Выбрать главу

— Значит, полгода… — шариковая ручка быстро забегала по бумаге, оставляя за собой след из неровных синих каракулей. — А лет вам сколько, Марья Николаевна?

— Лет? — от волнения язык Марьи приклеился к гортани, а непокорная цифра напрочь вылетела из головы. — Тридцать три… нет, тридцать четыре… кажется… — с запинкой проговорила она.

— В общем-то, это не так уж и важно, — перевернув обложку, доктор посмотрела на дату рождения Марьи, — что в тридцать три, что в тридцать четыре, — вы уже, увы, проходите только как старородящая мамочка. Что же это вы, Марья Николаевна, так долго тянули с первым ребёночком? В вашем возрасте женщины уже по второму кругу к нам приходят, а вы только что опомнились. Тридцать четыре, да ещё почти год носить — тридцать пять. Поздновато…

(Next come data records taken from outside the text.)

Lemma conds_long l : length l ≤ length (conds_text l).
Proof.
  induction l as [|c [|c' l] IH]; [cbn; lia| |].
  - change (1 ≤ length (cond_text c)). unfold cond_text. rewrite !length_app.
    change (length (js " ")) with 1. lia.
  - rewrite conds_text_cons, !length_app. change (length and_) with 4. cbn [length] in *. lia.
Qed.

Lemma read_conds l : Forall plain_cond l → parse_conditions (conds_text l) = l.
Proof.
  intros Hl. destruct l as [|c l]; [done|]. unfold parse_conditions.
  assert (truthy (conds_text (c :: l)) = true) as ->.
  { pose proof (conds_long (c :: l)). cbn [length] in *. destruct (conds_text _); [cbn in *; lia|done]. }
  cbn [negb]. unfold match_all, start_state.
  pose proof (split_conds [] c l None (S (length (conds_text (c :: l)))) Hl) as E. cbn [app length] in E.
  rewrite E; [|pose proof (conds_long (c :: l)); cbn [length] in *; lia].
  by apply omap_read_conds.
Qed.

(** * A chain of tiers *)

Definition part_text (t : VisualTier) : jstr :=
  match conditions_ t with [] => [] | l => conds_text l ++ js " ? " end
  ++ tier_call (label t) (body_text t).

Definition part_caps (t : VisualTier) : list (nat * jstr) :=
  call_caps 2 t (match conditions_ t with [] => [] | l => [(1, conds_text l)] end).

Lemma plain_conds t : plain_tier t → Forall plain_cond (conditions_ t).
Proof. by intros (_ & _ & _ & _ & _ & _ & H). Qed.

Lemma refuses_cond_group d t : (d ∉ js "pcl") → refuses cond_group_re (d :: t).
Proof.
  intros Hd. apply refuses_group, refuses_cons, refuses_cons. change (js "pcl") with [112%N; 99%N; 108%N] in Hd.
  repeat apply refuses_alt; apply refuses_lit; intros [= ->]; set_solver.
Qed.

Lemma passes_part t tl : plain_tier t → passes tier_chain_re (part_text t) tl [] (part_caps t).
Proof.
  intros Ht. pose proof (plain_conds t Ht) as Hc. unfold tier_chain_re, part_text, part_caps.
  destruct (conditions_ t) as [|x l] eqn:E.
  - apply (passes_cons _ _ [] _ tl [] []); [|by apply passes_call].
    apply passes_opt_skipped, refuses_cons, refuses_cond_group. apply (bool_decide_unpack _). by vm_compute.
  - eapply passes_cons; [|by apply passes_call]. apply passes_opt_taken.
    eapply passes_cons; [by apply passes_conds|]. change (js " ? ") with (js " " ++ js "?" ++ js " ").
    eapply passes_cons; [by apply passes_ws|]. eapply passes_cons; [apply passes_lit|].
    by apply passes_one, passes_ws.
Qed.

Definition read_match (m : nat * rresult) : VisualTier :=
  matched_tier 2 (parse_conditions (cap m.2 1)) m.2.

Lemma read_part i t r : plain_tier t → r_caps r = part_caps t → read_match (i, r) = t.
Proof.
  intros Ht Hr. unfold read_match. cbn [snd].
  assert (cap r 1 = conds_text (conditions_ t)) as ->.
  { unfold cap, group. rewrite Hr. unfold part_caps, call_caps, body_caps.
    rewrite extras_caps_below by lia. by destruct (conditions_ t). }
  rewrite read_conds by by apply plain_conds.
  eapply read_call; [done|exact Hr|]. intros m Hm. destruct (conditions_ t); [done|].
  cbn [omap.get]. by case_decide; [lia|].
Qed.

Lemma refuses_chain d t : (d ∉ js "pclt") → refuses tier_chain_re (d :: t).
Proof.
  change (js "pclt") with (js "pcl" ++ [116%N]). rewrite not_elem_of_app. intros [H1 H2].
  apply refuses_opt_cons; [by apply refuses_cons, refuses_cond_group|].
  apply refuses_cons, refuses_lit. intros [= ->]. set_solver.
Qed.

Definition colon : jstr := js " : ".

(** The text behind the last tier holds no tier. *)
Definition no_tier (tl : jstr) : Prop := ∀ b, find_match tier_chain_re (length tl) 0 (mkM b tl []) = None.

Lemma exec_part skip t tl b n pos :
  (∀ d, d ∈ skip → d ∉ js "pclt") → plain_tier t →
  ∃ i pos' res b', exec_all (S n) tier_chain_re pos (mkM b (skip ++ part_text t ++ tl) [])
    = (i, res) :: exec_all n tier_chain_re pos' (mkM b' tl []) ∧ read_match (i, res) = t.
Proof.
  intros Hskip Ht. cbn [exec_all rest].
  destruct (find_match_skip tier_chain_re skip (part_text t) tl (part_caps t) b
    (length (skip ++ part_text t ++ tl)) 0) as (res & -> & _ & Hcaps & Hrest & Hc).
  - intros [|d q] Hne Hq; [done|]. apply refuses_chain, Hskip. destruct Hq as [q' ->]. set_solver.
  - by apply passes_part.
  - rewrite length_app. lia.
  - destruct (r_after res) as [b' rs cs] eqn:E. cbn in Hrest, Hc. subst rs cs.
    eexists _, _, res, b'. split; [reflexivity|]. by apply read_part.
Qed.

Lemma read_chain ts tl b n pos :
  Forall plain_tier ts → no_tier tl → length ts < n →
  read_match <$> exec_all n tier_chain_re pos (mkM b (concat (app colon <$> (part_text <$> ts)) ++ tl) []) = ts.
Proof.
  intros Hts Htl. revert b n pos. induction Hts as [|t ts Ht Hts IH]; intros b n pos Hn;
    (destruct n as [|n]; [lia|]).
  { cbn [fmap list_fmap concat app exec_all rest]. by rewrite Htl. }
  rewrite !fmap_cons. cbn [concat]. rewrite <- !app_assoc.
  destruct (exec_part colon t (concat (app colon <$> (part_text <$> ts)) ++ tl) b n pos)
    as (i & pos' & res & b' & -> & Hr); [|done|].
  { apply Forall_forall. apply (bool_decide_unpack _). by vm_compute. }
  rewrite fmap_cons, Hr. f_equal. apply IH. cbn in Hn. lia.
Qed.

Definition chain_text (ts : VisualConfig) (tl : jstr) : jstr := join colon (part_text <$> ts) ++ tl.

Lemma part_long t : 0 < length (part_text t).
Proof. unfold part_text, tier_call. rewrite !length_app. change (length (jq "tier('")) with 6. lia. Qed.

— Тридцать пять?.. — следя за тем, как стерженёк простенькой шариковой ручки чирикает по сероватому листочку, Марья поднесла ладонь ко лбу и почувствовала, как её шею медленно сдавливает где-то у самого подбородка. Лимфоузлы затвердели холодными бляшками, и, не в силах вымолвить больше ни единого слова, Марья несколько раз с напряжением протолкнула в горло ставшую густой слюну.

— А что же вы хотите, дети за два дня не рождаются, — доктор перевернула исписанную страничку на другую сторону. — Патологии есть?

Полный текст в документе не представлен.